Open elcolie opened 1 year ago
It may not work correctly.
The code seems to support MPS (please look here: https://github.com/tloen/alpaca-lora/blob/8bb8579e403dc78e37fe81ffbb253c413007323f/generate.py#L53) but it also seems that pytorch/MPS do not support 16bit operations: https://github.com/pytorch/pytorch/issues/78168
I run the same code on a CUDA architecture and it provides a result, while on M2 it works (and it is quite fast) but the results are different.
Anyway, if replacing the loading procedure with
model = LlamaForCausalLM.from_pretrained(
BASE_MODEL,
)
model = PeftModel.from_pretrained(
model,
ADAPTERS_MODEL,
)
the results are numerically correct, but it is quite slow.

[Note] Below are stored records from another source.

Definition meta_line (label key : list N) (metadata : Metadata) : list N :=
  match meta_get key metadata with
  | Some v => label ++ meta_str v ++ [PyStr.LF]
  | None => []
  end.

(** Lines 224-231: what one source adds to the log text. *)
Definition source_log (env : Env) (entry : nat * Node) : list N :=
  let '(i, node) := entry in
  [PyStr.LF] ++ PyStr.of_Z (Z.of_nat i) ++ u8 ". 相似度分數: "
  ++ fmt_float env 4 (node_score node) ++ [PyStr.LF]
  ++ meta_line (u8 "   來源: ") (u8 "source") (node_metadata node)
  ++ meta_line (u8 "   段落 ID: ") (u8 "paragraph_id") (node_metadata node)
  ++ u8 "   內容: " ++ node_text node ++ [PyStr.LF].

(** Lines 215-241. *)
Definition collect_sources (env : Env) (response : Response)
    (show_sources : bool) : M (list SourceInfo) :=
  if show_sources then
    let entries := enumerate 1 (source_nodes response) in
    let sources_log :=
      [PyStr.LF] ++ u8 "📚 參考來源:" ++ [PyStr.LF]
      ++ concat (map (source_log env) entries) in
    let sources := map source_info (source_nodes response) in
    LoggingConfig.log_info env sources_log ;;
    ret sources
  else ret [].

(** Lines 206-253: the result built from the response. *)
Definition finish_query (env : Env) (question : list N) (show_sources : bool)
    (response : Response) : M QueryResult :=
  let answer := resp_text response in
  let processing_time := elapsed env in
  print ([PyStr.LF] ++ u8 "💬 回答:") ;;
  print answer ;;
  print ([PyStr.LF] ++ u8 "⏱️  處理時間: " ++ fmt_float env 2 processing_time
         ++ u8 " 秒") ;;
  sources <- collect_sources env response show_sources ;;
  let result := mkQueryResult question answer sources processing_time in
  LoggingConfig.log_query_result env result ;;
  ret result.

(** The [try] block of [query], lines 134-253. *)
Definition query_body (env : Env) (question : list N) (top_k : option Z)
    (show_sources use_rerank : bool) : M QueryResult :=
  print (u8 "🔍 查詢問題: " ++ question) ;;
  response <- (if use_rerank then rerank_response env question top_k
               else engine_response env question top_k) ;;
  finish_query env question show_sources response.

Definition FAILURE_PREFIX : list N := u8 "查詢失敗: ".

(** The [except] block of [query], lines 255-262. *)
Definition query_failed (question : list N) (e : exn) : M QueryResult :=
  print (u8 "✗ " ++ FAILURE_PREFIX ++ exn_msg e) ;;
  ret (mkQueryResult question (FAILURE_PREFIX ++ exn_msg e) [] 0).

Definition query (env : Env) (question : list N) (top_k : option Z)
    (show_sources use_rerank : bool) : M QueryResult :=
  try_except (query_body env question top_k show_sources use_rerank)
             (query_failed question).

(** Lines 295-314: what is printed for one retrieved node. *)
Definition print_document (env : Env) (entry : nat * Node) : M unit :=
  let '(i, node) := entry in
  print ([PyStr.LF] ++ PyStr.of_Z (Z.of_nat i) ++ u8 ". 相似度分數: "
         ++ fmt_float env 4 (node_score node)) ;;
  match meta_get (u8 "source") (node_metadata node) with
  | Some v => print (u8 "   來源: " ++ meta_str v)
  | None => ret tt
  end ;;
  match meta_get (u8 "paragraph_id") (node_metadata node) with
  | Some v => print (u8 "   段落 ID: " ++ meta_str v)
  | None => ret tt
  end ;;
  print (u8 "   內容: " ++ node_text node) ;;
  print (replicate 80 PyStr.HYPHEN).

(** Lines 279-289: the retriever call of the documents-only path. The
    configured retriever [self.retriever] was built with
    [Config.SIMILARITY_TOP_K]. *)
Definition retrieve_nodes (env : Env) (question : list N)
    (top_k : option Z) : M (list Node) :=
  if overrides_default top_k then
    let k := int_or top_k Config.SIMILARITY_TOP_K in
    call (EvRetrieve k question) (retrieve env k question)
  else
    call (EvRetrieve Config.SIMILARITY_TOP_K question)
         (retrieve env Config.SIMILARITY_TOP_K question).

Definition get_relevant_documents (env : Env) (question : list N)
    (top_k : option Z) : M (list SourceInfo) :=
  try_except
    (print (u8 "🔍 檢索相關文檔: " ++ question) ;;
     nodes <- retrieve_nodes env question top_k ;;
     print ([PyStr.LF] ++ u8 "📄 找到 " ++ len_str nodes ++ u8 " 個相關文檔:") ;;
     for_each (enumerate 1 nodes) (print_document env) ;;
     ret (map source_info nodes))
    (fun e =>
       print (u8 "✗ 文檔檢索失敗: " ++ exn_msg e) ;;
       ret []).

(** Lines 383-387: the loop of [batch_query], [results] as loop state. *)
Fixpoint batch_loop (env : Env) (total : nat) (entries : list (nat * list N))
    (results : list QueryResult) : M (list QueryResult) :=
  match entries with
  | [] => ret results
  | (i, question) :: rest =>
      print ([PyStr.LF] ++ u8 "[" ++ PyStr.of_Z (Z.of_nat i) ++ u8 "/"
             ++ PyStr.of_Z (Z.of_nat total) ++ u8 "] 處理中...") ;;
      result <- query env question None false false ;;
      print (replicate 80 61%N) ;;
      batch_loop env total rest (results ++ [result])
  end.

Definition save_results (env : Env) (output_file : list N)
    (results : list QueryResult) : M unit :=
  try_except
    (call (EvWriteJson output_file results)
          (write_json env output_file results) ;;
     print ([PyStr.LF] ++ u8 "✅ 結果已保存到: " ++ output_file))
    (fun e => print (u8 "❌ 保存文件失敗: " ++ exn_msg e)).

Definition batch_query (env : Env) (questions : list (list N))
    (output_file : option (list N)) : M (list QueryResult) :=
  print (u8 "🔄 開始批次查詢 " ++ len_str questions ++ u8 " 個問題...") ;;
  results <- batch_loop env (length questions) (enumerate 1 questions) [] ;;
  match output_file with
  | Some f => if PyStr.truthy f then save_results env f results else ret tt
  | None => ret tt
  end ;;
  ret results.

(** [_show_help], lines 365-369. *)
Definition show_help : M unit :=
  print ([PyStr.LF] ++ u8 "📖 命令說明:") ;;
  print (u8 "• 直接輸入問題 - 進行問答查詢") ;;
  print (u8 "• docs <問題> - 僅檢索相關文檔，不生成回答") ;;
  print (u8 "• help - 顯示此幫助信息") ;;
  print (u8 "• quit/exit/q - 退出程序").

Definition QUIT_WORDS : list (list N) := [u8 "quit"; u8 "exit"; u8 "q"].
(** [updateProfile] whose request is not answered 401 never touches the
    tokens, [isAuthenticated] or the header.  On a 2xx answer the user of
    the session becomes the body of the response, whatever it is; on a
    failure the user stays and the result carries the [detail] of the
    response or the action's own message. *)
Theorem updateProfile_keeps_tokens fuel profileData w :
  let request := call_config PUT "/users/profile" profileData no_config in
  let o := answer server clock request w in
  unauthorized o = false →
  ∃ result w',
    updateProfile (api (S fuel)) profileData w = Some (Resolved result, w')
    ∧ accessToken (store w') = accessToken (store w)
    ∧ refreshToken (store w') = refreshToken (store w)
    ∧ isAuthenticated (store w') = isAuthenticated (store w)
    ∧ authorization w' = authorization w
    ∧ sent w' = (sent w ++ [prepare clock request w])%list
    ∧ (∀ r, succeeded o = Some r →
         result = mkOpResult true None ∧ user (store w') = resp_data r)
    ∧ (succeeded o = None →
         result = mkOpResult false
                    (Some (or_else (detail (axios_error (prepare clock request w) o))
                             "Profile update failed"))
         ∧ user (store w') = user (store w)).
Proof.
  intros request o Ho. rewrite updateProfile_cases. fold request.
  rewrite api_call_S. fold o.
  destruct (succeeded o) as [r|] eqn:Hok.
  - rewrite (settle_success server clock _ _ o r _ Hok).
    eexists _, _. split; [reflexivity |]. do 5 (split; [reflexivity |]). split.
    + intros r' Hr'. injection Hr' as <-. split; reflexivity.
    + intros Hnone. discriminate.
  - rewrite (settle_failure server clock _ _ o _ Hok Ho).
    eexists _, _. split; [reflexivity |]. rewrite noticed_toasts.
    do 5 (split; [reflexivity |]). split.
    + intros r' Hr'. discriminate.
    + intros _. split; reflexivity.
Qed.

End Actions.

(** ** Reloading the page *)

(** [initialize] changes nothing the second time. *)
Lemma initialize_idempotent w : initialize (initialize w) = initialize w.
Proof.
  unfold initialize.
  destruct (truthy (accessToken (store w))) eqn:Ht; simpl; rewrite Ht; reflexivity.
Qed.

(** The session survives a reload: the user and the two tokens come back
    from local storage, [isLoading] starts false again, the header of the
    client is set again exactly when an access token is held, and
    [isAuthenticated] is the stored flag, or true when a token is held.
    Nothing that was under way is left, and reloading again changes
    nothing. *)
Theorem reload_restores_session w :
  user (store (reload w)) = user (store w)
  ∧ accessToken (store (reload w)) = accessToken (store w)
  ∧ refreshToken (store (reload w)) = refreshToken (store w)
  ∧ isLoading (store (reload w)) = false
  ∧ isAuthenticated (store (reload w)) =
      truthy (accessToken (store w)) || isAuthenticated (store w)
  ∧ authorization (reload w) =
      (if truthy (accessToken (store w))
       then Some (bearer (accessToken (store w))) else None)
  ∧ pending (reload w) = []
  ∧ initialize (reload w) = reload w
  ∧ reload (reload w) = reload w.
Proof.
  unfold reload. rewrite initialize_idempotent.
  unfold initialize. simpl.
  destruct (truthy (accessToken (store w))) eqn:Ht; simpl; rewrite ?Ht;
    repeat split.
Qed.

(** ** Every action settles when the refusals end *)

Section AllSettle.

Variable server : nat → Config → Outcome.
Variable clock : nat → Z.
Variable bound : nat.

Local Abbreviation api := (api_call server clock).

Lemma handled_settles (call : M Response) w :
  (∃ r w', call w = Some (r, w')) →
  ∃ result w', handled call w = Some (Resolved result, w').
Proof.
  intros (r & w' & H). unfold handled, try_catch, mbind, M_bind, bind, mret, M_ret, ret.
  rewrite H. destruct r; eauto.
Qed.

(** If the server answers 401 to none but the first [bound] requests,
    then with fuel for the refusals that are left every request settles,
    every action of the auth store resolves, [logout] clears the session
    and every wrapper of [apiClient] resolves. *)
Theorem actions_settle_when_refusals_end fuel w :
  (∀ n request, (bound ≤ n)%nat → unauthorized (server n request) = false) →
  (bound - length (sent w) < fuel)%nat →
  (∀ config, ∃ r w', api fuel config w = Some (r, w'))
  ∧ (∀ email password,
       ∃ result w', login (api fuel) email password w = Some (Resolved result, w'))
  ∧ (∀ email password fullName,
       ∃ result w',
         register (api fuel) email password fullName w = Some (Resolved result, w'))
  ∧ (∀ token,
       ∃ result w', loginWithFacebook (api fuel) token w = Some (Resolved result, w'))
  ∧ (∃ r w', refreshAccessToken server clock (api fuel) w = Some (r, w'))
  ∧ (∀ profileData,
       ∃ result w', updateProfile (api fuel) profileData w = Some (Resolved result, w'))
  ∧ (∃ w', logout (api fuel) w = Some (Resolved tt, w') ∧ session_cleared w')
  ∧ (∀ u d config,
       (∃ result w', apiClient_get (api fuel) u config w = Some (Resolved result, w'))
       ∧ (∃ result w', apiClient_post (api fuel) u d config w = Some (Resolved result, w'))
       ∧ (∃ result w', apiClient_put (api fuel) u d config w = Some (Resolved result, w'))
       ∧ (∃ result w', apiClient_delete (api fuel) u config w = Some (Resolved result, w'))).
Proof.
  intros Hend Hfuel.
  assert (Hcall : ∀ config w0, sent w0 = sent w →
            ∃ r w', api fuel config w0 = Some (r, w')).
  { intros config w0 Hsent. apply (api_call_settles server clock bound Hend).
    rewrite Hsent. exact Hfuel. }
  assert (Hsign : ∀ (path : string) (body : Json) (welcome failure : string),
            ∃ result w',
              sign_in (api fuel) path body welcome failure w = Some (Resolved result, w')).
  { intros path body welcome failure. rewrite sign_in_cases. cbv zeta.
    destruct (Hcall (call_config POST path (Some body) no_config)
                (set_store (with_isLoading true) w) eq_refl) as (r & w1 & ->).
    destruct r as [response|e]; [destruct (resp_data response) |]; eauto. }
  split; [intros config; apply Hcall; reflexivity |].
  split; [intros; apply Hsign |].
  split; [intros; apply Hsign |].
  split; [intros; apply Hsign |].
  split.
  { destruct (truthy (refreshToken (store w))) eqn:Ht.
    - rewrite refreshAccessToken_held by exact Ht.
      destruct (Hcall (refresh_request w) w eq_refl) as (r & w1 & ->).
      destruct r as [response|e]; [destruct (resp_data response) |]; eauto.
    - unfold refreshAccessToken, try_catch, mbind, M_bind, bind, gets.
      rewrite Ht. simpl. eauto. }
  split.
  { intros profileData. rewrite updateProfile_cases.
    destruct (Hcall (call_config PUT "/users/profile" profileData no_config) w eq_refl)
      as (r & w1 & ->).
    destruct r; eauto. }
  split; [apply (logout_settles_when_refusals_end server clock bound Hend), Hfuel |].
  intros u d config.
  repeat split; apply handled_settles, Hcall; reflexivity.
Qed.

End AllSettle.

(** ** The token of the session on a request *)


(** ** The dashboard store *)

Section Dashboard.

Import useDashboardStore.

Variable server : nat → Config → Outcome.
Variable clock : nat → Z.


(** The request of [fetchDashboardData]. *)
Lemma fetch_begin_request pageId d w :
  let config :=
    call_config GET ("/analytics/dashboard/" +:+ to_string pageId) None
      (mkConfig "" GET {[ "days" := PNum (days (dateRange d)) ]} ∅ None false) in
  fetch_begin server clock pageId d w =
    (mkState (dashboardData d) (selectedPage d) (dateRange d) true None,
     (prepare clock config w, answer server clock config w),
     handed clock config w)
  ∧ url (prepare clock config w) = "/analytics/dashboard/" +:+ to_string pageId
  ∧ params (prepare clock config w) !! "days" = Some (PNum (days (dateRange d)))
  ∧ params (prepare clock config w) !! "_t" = Some (PNum (clock (length (sent w)))).
Proof.
  intros config. split; [reflexivity |]. split; [reflexivity |]. simpl. split.
  - rewrite lookup_insert_ne by discriminate. apply lookup_singleton_eq.
  - apply lookup_insert_eq.
Qed.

Does anyone else have the same problem?
@crux82 any progress on this ?
No, I am still trying to figure out the problem here: https://github.com/pytorch/pytorch/issues/96610#issuecomment-1564265703
@crux82 thanks
It actually runs with the last update of Pythorch, even though the results are not consistent with the ones obtained using the GPU :-(
I updated to the very last version of Pytorch.
pip3 install --upgrade --no-deps --force-reinstall --pre torch torchvision torchaudio --index-url https://download.pytorch.org/whl/nightly/cpu
The software also runs using FP16.
model = LlamaForCausalLM.from_pretrained(
BASE_MODEL,
device_map={"": device},
torch_dtype=torch.float16,
)
model = PeftModel.from_pretrained(
model,
ADAPTERS_MODEL,
device_map={"": device},
torch_dtype=torch.float16,
)
I have a model trained on a GPU that I would like to apply to new data.
Unfortunately the model.generate()
function generates different outputs from the environment with the GPU.
Moreover, when I remove torch_dtype=torch.float16
from the code above, the code hangs in the generation process.
Has anyone been able to use this model?
The code base is replies on nvidia/cuda. How can I use Apple MPS?